_INFORMATION PROVIDED_.
----------
Lemma despawn_linked (s : state) v e :
  linked s → view_entities s !! v = Some e →
  let s' := set_world (ecs_despawn (world s) e).1
              (set_entities (delete v (view_entities s)) s) in
  linked s' ∧ abs s' = delete v (abs s).
Proof.
  intros (Hinj&Hlive&Hidx) He s'.
  destruct (ecs_despawn (world s) e) as [w removed] eqn:Ed.
  assert (Hget : ∀ e', ecs_get w e' = if decide (e' = e) then None else ecs_get (world s) e')
    by (intros e'; by apply (ecs_get_despawn _ _ _ _ e' Ed)).
  split.
  - split; [|split]; unfold s'; cbn [view_entities world set_entities set_world fst].
    + intros v1 v2 e' [_ H1]%lookup_delete_Some [_ H2]%lookup_delete_Some. by eapply Hinj.
    + intros v' e' [Hne He']%lookup_delete_Some. rewrite Hget.
      rewrite decide_False; [by apply Hlive|]. intros ->. apply Hne. by eapply Hinj.
    + intros e' b'. rewrite Hget. case_decide as Hd; [done|]. intros Hb'.
      destruct (Hidx e' b' Hb') as [v' Hv']. exists v'.
      rewrite lookup_delete_ne; [done|]. intros <-. congruence.
  - apply map_eq. intros x. rewrite abs_lookup. unfold s'.
    cbn [view_entities world set_entities set_world fst].
    destruct (decide (x = v)) as [->|]; [by rewrite !lookup_delete_eq|].
    rewrite !lookup_delete_ne, abs_lookup by done.
    destruct (view_entities s !! x) as [e'|] eqn:Ex; simpl; [|done].
    rewrite Hget, decide_False; [done|]. intros ->. apply n. by eapply Hinj.
Qed.

Lemma remove_view_spec s v : world_ok s → does (remove_view v) s (removed_view s v).
Proof.
  intros Hok. pose proof Hok as (Hl&Hm&Hn&Hlo). apply does_get. unfold removed_view.
  destruct (attached_children s v) as [|child rest] eqn:Ech; [|by apply does_throw].
  pose proof (abs_none s v Hl) as Hnone.
  destruct (view_entities s !! v) as [e|] eqn:He.
  - destruct (abs_entity s v e Hl He) as (b&Hb&Hge&Hc). rewrite Hb.
    destruct (Bundle.complete_workspace b Hc) as [ws Hws].
    apply does_mod.
    eapply does_step with (a := ws).
    { unfold required. rewrite run_get. unfold component.
      cbn [world set_entities]. rewrite Hge. simpl. by rewrite Hws. }
    apply does_mod. destruct (despawn_linked s v e Hl He) as [Hl' Habs].
    apply does_modify; [|by split].
    apply world_ok_drop. split; [exact Hl'|].
    change (abs (set_world _ _)) with (abs (set_world (ecs_despawn (world s) e).1
              (set_entities (delete v (view_entities s)) s))).
    rewrite Habs. split; [|split; [done|]].
    + apply map_ok_delete; [|done]. intros x Hx.
      apply (attached_children_spec s v x Hl) in Hx. rewrite Ech in Hx.
      by apply elem_of_nil in Hx.
    + intros ws' x c Hs [_ Hx]%lookup_delete_Some. by eapply Hlo.
  - rewrite (proj2 Hnone eq_refl). by apply does_throw.
Qed.

(** ** Loops over views *)

(** A loop whose steps rewrite one view each, idempotently, rewrites all of
    them. *)
Lemma for_each_update {A} (f : Z → Bundle.t → Bundle.t) (step : A → M W E unit)
    (s : state) (l : list A) (ks : list Z) :
  (∀ k b, f k (f k b) = f k b) → (∀ k, keeps (f k)) →
  Forall2 (λ a k, ∀ w b, linked (set_world w s) → abs (set_world w s) !! k = Some b →
    ∃ w', step a (set_world w s) = (set_world w' s, Ok tt) ∧ linked (set_world w' s) ∧
      abs (set_world w' s) = <[k := f k b]> (abs (set_world w s))) l ks →
  (∀ k, k ∈ ks → is_Some (abs s !! k)) → linked s →
  ∃ w, for_each step l s = (set_world w s, Ok tt) ∧ linked (set_world w s) ∧
    ∀ x, abs (set_world w s) !! x =
      if decide (x ∈ ks) then f x <$> abs s !! x else abs s !! x.
Proof.
  intros Hidem Hkeeps Hsteps Hdom Hl.
  assert (Hgen : ∀ w0 (done : list Z),
    linked (set_world w0 s) →
    (∀ x, abs (set_world w0 s) !! x =
       if decide (x ∈ done) then f x <$> abs s !! x else abs s !! x) →
    ∃ w, for_each step l (set_world w0 s) = (set_world w s, Ok tt) ∧
      linked (set_world w s) ∧
      ∀ x, abs (set_world w s) !! x =
        if decide (x ∈ done ++ ks) then f x <$> abs s !! x else abs s !! x).
  { induction Hsteps as [|a k l ks Hstep _ IH]; intros w0 dn Hl0 Habs0; simpl.
    - exists w0. split; [done|]. split; [done|]. by rewrite app_nil_r.
    - destruct (Hdom k) as [b Hb]; [by left|].
      assert (∃ b0, abs (set_world w0 s) !! k = Some b0 ∧ f k b0 = f k b) as (b0&Hb0&Ef).
      { rewrite Habs0, Hb. case_decide; simpl; eexists; split; [done| |done|done].
        apply Hidem. }
      destruct (Hstep w0 b0 Hl0 Hb0) as (w1&Ew1&Hl1&Habs1).
      destruct (IH (λ k' Hk', Hdom k' (proj2 (elem_of_cons _ _ _) (or_intror Hk')))
        w1 (dn ++ [k]) Hl1) as (w2&Ew2&Hl2&Habs2).
      { intros x. rewrite Habs1. destruct (decide (x = k)) as [->|Hne].
        - rewrite lookup_insert_eq, decide_True by (apply elem_of_app; right; by left).
          rewrite Hb. simpl. by rewrite Ef.
        - rewrite lookup_insert_ne, Habs0 by done.
          destruct (decide (x ∈ dn)) as [Hx|Hx].
          + rewrite decide_True; [done|]. apply elem_of_app. by left.
          + rewrite decide_False; [done|].
            intros [?|?%list_elem_of_singleton]%elem_of_app; done. }
      exists w2. split; [by rewrite (run_ok _ _ _ _ _ Ew1)|]. split; [done|].
      intros x. rewrite Habs2, <- app_assoc. done. }
  destruct (Hgen (world s) []) as (w&Ew&Hl'&Habs).
  - done.
  - intros x. by rewrite decide_False by apply not_elem_of_nil.
  - exists w. split; [|by split].
    destruct s; exact Ew.
Qed.
(** The geometry that a table of geometries gives a view that is not tiled. *)
Definition derived_geometry (g : gmap Z Rect.t) (x : view) : option Rect.t :=
  match wv_placement x with
  | ViewPlacement.Tiled => None
  | ViewPlacement.Floating r => Some r
  | ViewPlacement.Attached owner preferred_size =>
      (λ o, attached_geometry o (ViewLayout.constraints (wv_layout x)) preferred_size)
        <$> g !! owner
  end.

Lemma derived_geometry_mono g g' x r :
  g ⊆ g' → derived_geometry g x = Some r → derived_geometry g' x = Some r.
Proof.
  intros Hsub. unfold derived_geometry. destruct (wv_placement x) as [| |o size]; [done|done|].
  destruct (g !! o) as [q|] eqn:Eq; simpl; [|done].
  by rewrite (lookup_weaken _ _ _ _ Eq Hsub).
Qed.

(** What a pass does: it extends the table with derived geometries of views
    of the list and keeps the views whose owner was not known. *)
Record pass_spec (g : gmap Z Rect.t) (pending : list view) (g' : gmap Z Rect.t)
    (unresolved : list view) (progressed : bool) : Prop := {
  pass_grows : g ⊆ g';
  pass_sublist : unresolved `sublist_of` pending;
  pass_covers : ∀ x, x ∈ pending → x ∈ unresolved ∨
    ∃ r, g' !! wv_id x = Some r ∧ derived_geometry g' x = Some r;
  pass_origin : ∀ v, is_Some (g' !! v) → is_Some (g !! v) ∨
    ∃ x, x ∈ pending ∧ x ∉ unresolved ∧ wv_id x = v;
  pass_stuck : ∀ x, x ∈ unresolved → derived_geometry g x = None;
  pass_progress : progressed = false → g' = g ∧ unresolved = pending }.
(* ===== verification/WorldSpec.v ===== *)
(** * What the compositor world promises

    The properties of [CompositorWorld]: no sequence of operations panics or
    breaks the invariant, and what focusing, placing, minimizing, arranging
    and extracting do. Each theorem holds for every entity store of [Ecs]; the
    witnesses run on the finite-map store. *)

From S2P Require Import Prelude Geometry Layout LayoutGrid LayoutScroll Surface Scene.
From S2P Require Import Ecs Forest World WorldInv WorldOps WorldViews WorldFocus.
From S2P Require Import WorldArrange WorldScene.

Import CompositorWorld.

(** ** Operations *)

(** The calls that change a world. *)
Inductive Op :=
| SpawnView (v ws : Z)
| RemoveView (v : Z)
| MoveView (v ws : Z)
| SetViewPlacement (v : Z) (placement : ViewPlacement.t)
| UpdateFloatingGeometry (v : Z) (g : Rect.t)
| SetViewLayout (v : Z) (layout : ViewLayout.t)
| SetViewConstraints (v : Z) (constraints : SizeConstraints.t)
| ResetLayoutStates
| SetAppearance (a : SceneAppearance.t)
| FocusView (v : Z)
| SetViewEffects (v : Z) (effects : EffectStyle.t)
| SetViewBackdropEffect (v : Z) (blur : option BackdropBlur.t) (region : option BackdropRegion.t)
| SetViewContent (v : Z) (surfaces : list SurfaceContent.t)
| SetPresentationHint (v : Z) (hint : SurfacePresentationHint.t)
| MinimizeView (v hidden : Z)
| RestoreMinimizedView (v : Z)
| ArrangeWorkspace (ws : Z) (engine : LayoutEngine.t) (output : Rect.t).

Section spec.

Context {W E : Type} `{Ecs W E}.

#[local] Abbreviation state := (t W E).

(** The call of an operation, its result dropped. *)
Definition exec (op : Op) : M W E unit :=
  match op with
  | SpawnView v ws => spawn_view v ws
  | RemoveView v => remove_view v
  | MoveView v ws => move_view v ws
  | SetViewPlacement v p => set_view_placement v p;; mret tt
  | UpdateFloatingGeometry v g => update_floating_geometry v g;; mret tt
  | SetViewLayout v l => set_view_layout v l
  | SetViewConstraints v c => set_view_constraints v c;; mret tt
  | ResetLayoutStates => modify reset_layout_states
  | SetAppearance a => modify (λ s, (CompositorWorld.set_appearance a s).1)
  | FocusView v => focus_view v
  | SetViewEffects v e => set_view_effects v e;; mret tt
  | SetViewBackdropEffect v blur region => set_view_backdrop_effect v blur region;; mret tt
  | SetViewContent v surfaces => set_view_content v surfaces;; mret tt
  | SetPresentationHint v hint => set_presentation_hint v hint;; mret tt
  | MinimizeView v hidden => minimize_view v hidden;; mret tt
  | RestoreMinimizedView v => restore_minimized_view v;; mret tt
  | ArrangeWorkspace ws engine output => arrange_workspace ws engine output;; mret tt
  end.

(** A run of operations whose callers report errors and go on; [None] is a
    panic. *)
Fixpoint run (ops : list Op) (s : state) : option state :=
  match ops with
  | [] => Some s
  | op :: ops =>
      match exec op s with
      | (_, Panic) => None
      | (s, _) => run ops s
      end
  end.

(** ** Growth *)

(** One operation adds at most one view and raises every view at most once. *)
Definition grows (s s' : state) : Prop :=
  (size (dom (abs s')) <= S (size (dom (abs s))))%nat ∧
  next_stacking_order s' <= next_stacking_order s + Z.of_nat (S (size (dom (abs s)))).
(* ===== verification/RegistrySpec.v ===== *)
(** * Buffers are released exactly once

    The attachment counts of [SurfaceBufferRegistry] are exact, the surface
    trees only contain registered surfaces, and every imported buffer is
    reported as released exactly once, when its object is destroyed and no
    surface shows it any more. *)

From S2P Require Import Prelude Geometry Surface Registry.

Import SurfaceBufferRegistry.

Section registry.

Context {K C : Type} `{Countable K} `{EqDecision C}.

#[local] Abbreviation registry := (t K C).

(** ** Counting attachments *)

(** How many surfaces show a buffer object. *)
Definition uses (o : K) (m : gmap K (SurfaceState.t K C)) : nat :=
  size (filter (λ p, current_object p.2 = Some o) m).

Definition shows_one (st : SurfaceState.t K C) (o : K) : nat :=
  if decide (current_object st = Some o) then 1 else 0.

Lemma uses_insert o m s st :
  m !! s = None → uses o (<[s := st]> m) = (shows_one st o + uses o m)%nat.
Proof.
  intros Hs. unfold uses, shows_one. rewrite map_filter_insert. simpl.
  destruct (decide _) as [Hc|Hc].
  - rewrite map_size_insert_None; [done|]. apply map_lookup_filter_None. by left.
  - by rewrite delete_id.
Qed.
----------
_ASSIGNMENT_. Copy task for the entries above: every line with the string "that".

_ANSWER TO THIS PROBLEM_.
(** The geometry that a table of geometries gives a view that is not tiled. *)
(** The calls that change a world. *)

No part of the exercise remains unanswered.